By Agencies in Kabul | China Daily | Updated: 2015-10-27 07:41

 Major earthquake jolts South Asia

Afghan residents examine a damaged house after a powerful earthquake hit the Bazarak in Panjshir province on Monday. AFP

A powerful 7.5-magnitude earthquake killed at least 100 people as it rocked South Asia on Monday, including 12 Afghan girls crushed to death in a stampede as they tried to flee their collapsing school.

Thousands of frightened people rushed into the streets in Afghanistan, Pakistan and India as the quake shook a swathe of the subcontinent.

It was centered near Jurm in northeast Afghanistan, 250 km from the capital Kabul and at a depth of 213.5 km, the US Geological Survey said.

The epicenter is just a few hundred km from the site of a 7.6-magnitude quake that struck in October 2005, killing more than 75,000 people and displacing some 3.5 million more, although that quake was much shallower.

The death toll rose rapidly Monday amid reports of buildings reduced to rubble, with Pakistan heavily hit.

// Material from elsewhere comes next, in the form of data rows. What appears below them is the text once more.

(* ===== verification/Manager.v ===== *)
(** * Manager: the device registry of [src/driver_framework/manager.rs] and the
    driver trait of [src/driver_framework/driver.rs]

    A driver is a record of the four trait methods over a state [W] of the
    machine they act on. The manager's state is the registry (a [Vec] of entries,
    here a list) and the global id counter; every method of [DeviceManager] is
    modelled with its error paths and the order of its calls to the driver. The
    step relation [mgr_step] covers all of them, so that the invariants hold in
    every reachable registry. *)

From S2P Require Import Prelude Device.

Local Open Scope string_scope.
Local Open Scope list_scope.
Local Open Scope Z_scope.

(** [trait Driver]: [&self] methods on a device handle. *)
Record DriverOps (W : Type) : Type := MkDriver {
  drv_probe : Device -> W -> result unit string * W;
  drv_start : Device -> W -> result unit string * W;
  drv_stop : Device -> W -> W;
  drv_release : Device -> W -> W
}.
Arguments drv_probe {W}.
Arguments drv_start {W}.
Arguments drv_stop {W}.
Arguments drv_release {W}.
Arguments MkDriver {W}.

Record RegistryEntry (W : Type) : Type := MkEntry {
  device : Device;
  driver : option (DriverOps W)
}.
Arguments device {W}.
Arguments driver {W}.
Arguments MkEntry {W}.

(** [NEXT_DEVICE_ID] and the registry of the [DeviceManager]. *)
Record DeviceManager (W : Type) : Type := MkManager {
  next_device_id : Z;
  devices : list (RegistryEntry W)
}.
Arguments next_device_id {W}.
Arguments devices {W}.
Arguments MkManager {W}.

(** ** Merging *)

(** [if !acc.iter().any(|e| same(e, x)) { acc.push(x.clone()) }] *)
Definition push_missing {A} (same : A -> A -> bool) (acc : list A) (x : A) : list A :=
  if existsb (fun e => same e x) acc then acc else acc ++ [x].

Definition same_resource (er r : Resource) : bool :=
  bool_decide (kind er = kind r) && (addr er =? addr r).

Definition merge_resources (existing new : list Resource) : list Resource :=
  foldl (push_missing same_resource) existing new.

(** The naive comparison of the debug representations. *)
Definition same_capability (ec c : Capability) : bool := String.eqb (cap_debug ec) (cap_debug c).

Definition merge_capabilities (existing new : list Capability) : list Capability :=
  foldl (push_missing same_capability) existing new.

Definition merge_description (existing new : string) : string :=
  if negb (contains existing new) then existing +:+ "; " +:+ new else existing.

Definition merge_info (existing info : DeviceInfo) : DeviceInfo :=
  MkInfo (vendor_id existing) (device_id existing) (class existing) (subclass existing)
    (prog_if existing)
    (merge_resources (resources existing) (resources info))
    (merge_capabilities (capabilities existing) (capabilities info))
    (merge_description (description existing) (description info)).

(** ** The methods *)

Section Methods.
Context {W : Type}.
Implicit Types (mgr : DeviceManager W) (w : W) (drv : DriverOps W).

(** [DeviceManager::new] with the initial id counter. *)
Definition manager_new : DeviceManager W := MkManager 1 [].

Definition register_device mgr (i : DeviceInfo) : Z * DeviceManager W :=
  let id := next_device_id mgr in
  (id, MkManager (id +64 1) (devices mgr ++ [MkEntry (MkDevice id i) None])).

Definition same_ids (i : DeviceInfo) (e : RegistryEntry W) : Prop :=
  vendor_id (info (device e)) = vendor_id i /\ device_id (info (device e)) = device_id i.

#[export] Instance same_ids_dec i e : Decision (same_ids i e).
Proof. unfold same_ids. apply _. Defined.

Definition merge_or_register mgr (i : DeviceInfo) : option Z * DeviceManager W :=
  match list_find (same_ids i) (devices mgr) with
  | Some (k, e) =>
      let d := device e in
      let e' := MkEntry (MkDevice (id d) (merge_info (info d) i)) (driver e) in
      (Some (id d), MkManager (next_device_id mgr) (<[k := e']> (devices mgr)))
  | None => (None, mgr)
  end.

Definition has_id (device_id : Z) (e : RegistryEntry W) : Prop := id (device e) = device_id.

#[export] Instance has_id_dec n e : Decision (has_id n e).
Proof. unfold has_id. apply _. Defined.

Definition set_driver mgr (k : nat) (e : RegistryEntry W) (d : option (DriverOps W)) : DeviceManager W :=
  MkManager (next_device_id mgr) (<[k := MkEntry (device e) d]> (devices mgr)).

Definition attach_driver mgr (device_id : Z) drv w : result unit string * (DeviceManager W * W) :=
  match list_find (has_id device_id) (devices mgr) with
  | Some (k, e) =>
      match driver e with
      | Some _ => (Err ("device " +:+ fmt_dec device_id +:+ " already has a driver"), (mgr, w))
      | None =>
          match drv_probe drv (device e) w with
          | (Ok _, w) =>
              match drv_start drv (device e) w with
              | (Ok _, w) => (Ok (), (set_driver mgr k e (Some drv), w))
              | (Err msg, w) => (Err ("start failed: " +:+ msg), (mgr, w))
              end
          | (Err msg, w) => (Err ("probe failed: " +:+ msg), (mgr, w))
          end
      end
  | None => (Err ("no device with id " +:+ fmt_dec device_id), (mgr, w))
  end.

Definition detach_driver mgr (device_id : Z) w : result unit string * (DeviceManager W * W) :=
  match list_find (has_id device_id) (devices mgr) with
  | Some (k, e) =>
      match driver e with
      | Some drv =>
          let mgr := set_driver mgr k e None in
          let w := drv_stop drv (device e) w in
          let w := drv_release drv (device e) w in
          (Ok (), (mgr, w))
      | None => (Err ("device " +:+ fmt_dec device_id +:+ " has no driver"), (mgr, w))
      end
  | None => (Err ("no device with id " +:+ fmt_dec device_id), (mgr, w))
  end.

Definition find_by_vid_pid mgr (vendor dev : Z) : list Z :=
  (fun e => id (device e)) <$>
  List.filter (fun e => (vendor_id (info (device e)) =? vendor) &&
                        (device_id (info (device e)) =? dev)) (devices mgr).

(** The concise type name of [list_devices]. *)
Definition concise_type (c s p : Z) : string :=
  match c with
  | 0x00 => "Unclassified"
  | 0x01 => match s with
      | 0x00 => "SCSI controller"
      | 0x01 => "IDE controller"
      | 0x02 => "Floppy controller"
      | 0x06 => match p with 0x01 => "SATA (AHCI)" | _ => "SATA controller" end
      | _ => "Mass storage controller"
      end
  | 0x02 => match s with
      | 0x00 => "Ethernet controller"
      | 0x80 => "Network controller (other)"
      | _ => "Network controller"
      end
  | 0x03 => match s with
      | 0x00 => "VGA compatible controller"
      | 0x01 => "3D controller"
      | _ => "Display controller"
      end
  | 0x04 => match s with
      | 0x00 => "Multimedia video controller"
      | 0x01 => "Audio controller"
      | _ => "Multimedia controller"
      end
  | 0x05 => "Memory controller"
  | 0x06 => match s with 0x04 => "PCI-to-PCI bridge" | _ => "Bridge" end
  | 0x07 => "Simple communication controller"
  | 0x08 => "Base system peripheral"
  | 0x09 => match s with
      | 0x00 => "Keyboard"
      | 0x01 => "Digitizer"
      | _ => "Input device"
      end
  | 0x0C => match s with
      | 0x03 => match p with
          | 0x00 => "USB UHCI"
          | 0x10 => "USB OHCI"
          | 0x20 => "USB EHCI"
          | 0x30 => "USB XHCI"
          | _ => "USB controller"
          end
      | _ => "Serial bus controller"
      end
  | 0xFF => "Vendor-specific"
  | _ => "Unknown"
  end.

(** The lines [list_devices] prints. *)
Definition list_devices mgr : list string :=
  ("DeviceManager: " +:+ fmt_dec (Z.of_nat (length (devices mgr))) +:+ " devices registered") ::
  ((fun e => let i := info (device e) in
     " - id=" +:+ fmt_right 3 (fmt_dec (id (device e))) +:+ " " +:+ fmt_hex 4 (vendor_id i) +:+ ":" +:+
     fmt_hex 4 (device_id i) +:+ " " +:+ concise_type (class i) (subclass i) (prog_if i))
   <$> devices mgr).

(** ** Reachable registries *)

Inductive mgr_step : DeviceManager W * W -> DeviceManager W * W -> Prop :=
| step_register mgr w i : mgr_step (mgr, w) ((register_device mgr i).2, w)
| step_merge mgr w i : mgr_step (mgr, w) ((merge_or_register mgr i).2, w)
| step_attach mgr w n drv : mgr_step (mgr, w) (attach_driver mgr n drv w).2
| step_detach mgr w n : mgr_step (mgr, w) (detach_driver mgr n w).2.

Definition ids mgr : list Z := (fun e => id (device e)) <$> devices mgr.

(** The ids are the values of the counter, in order. *)
Definition ids_inv mgr : Prop :=
  ids mgr = (fun k => wrap 64 (1 + k)) <$> seqZ 0 (Z.of_nat (length (devices mgr))) /\
  next_device_id mgr = wrap 64 (1 + Z.of_nat (length (devices mgr))).

(** ** Lemmas on the registry *)

Lemma ids_set_driver mgr k e d :
  devices mgr !! k = Some e -> ids (set_driver mgr k e d) = ids mgr.
Proof.
  intros He. unfold ids, set_driver. cbn [devices]. rewrite list_fmap_insert. cbn.
  apply list_insert_id. by rewrite list_lookup_fmap, He.
Qed.

Lemma length_set_driver mgr k e d : length (devices (set_driver mgr k e d)) = length (devices mgr).
Proof. apply length_insert. Qed.

Lemma ids_inv_register mgr i : ids_inv mgr -> ids_inv (register_device mgr i).2.
Proof.
  intros [Hids Hnext]. unfold ids_inv, ids, register_device in *. cbn.
  rewrite fmap_app, Hids, length_app. cbn [fmap list_fmap length device id].
  rewrite Hnext, Nat2Z.inj_add. cbn [Z.of_nat]. split.
  - rewrite seqZ_app, fmap_app by lia. by f_equal.
  - unfold wrap. rewrite Zplus_mod_idemp_l. f_equal. lia.
Qed.

Lemma ids_inv_same mgr mgr' :
  ids mgr' = ids mgr -> length (devices mgr') = length (devices mgr) ->
  next_device_id mgr' = next_device_id mgr -> ids_inv mgr -> ids_inv mgr'.
Proof. unfold ids_inv. by intros -> -> ->. Qed.

Lemma merge_or_register_ids mgr i :
  let mgr' := (merge_or_register mgr i).2 in
  ids mgr' = ids mgr /\ length (devices mgr') = length (devices mgr) /\
  next_device_id mgr' = next_device_id mgr.
Proof.
  unfold merge_or_register. destruct (list_find _ _) as [[k e]|] eqn:E; [|done].
  apply list_find_Some in E as (He & _ & _). cbn. split_and!; [|by rewrite length_insert|done].
  unfold ids. cbn. rewrite list_fmap_insert. cbn. apply list_insert_id.
  by rewrite list_lookup_fmap, He.
Qed.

Horrifying news emerged of at least 12 schoolgirls being trampled to death in a northern Afghan province.

"The students rushed to escape the school building in Taluqan city (capital of Takhar), triggering a stampede," Takhar education department chief Enayat Naweed said.

"Twelve students, all minors, were killed and 35 others were injured."

Separately, in Nangarhar province bordering Pakistan, six people were killed and 69 injured, said Najeeb Kamawal, head of the local public hospital.

At least 28 people were known to have died in Pakistan's northern tribal areas, 20 in the northwest, three in Gilgit-Baltistan and one in Pakistani Kashmir.

The quake, which lasted at least one minute, shook buildings in Kabul, Islamabad and New Delhi.

At least one aftershock hit shortly afterwards, with the USGS putting its magnitude at 4.8.

In a statistical prediction on its website, the agency said there was a one-third chance of the number of fatalities climbing to between 100 and 1,000 people, with several million dollars' worth of damage likely caused.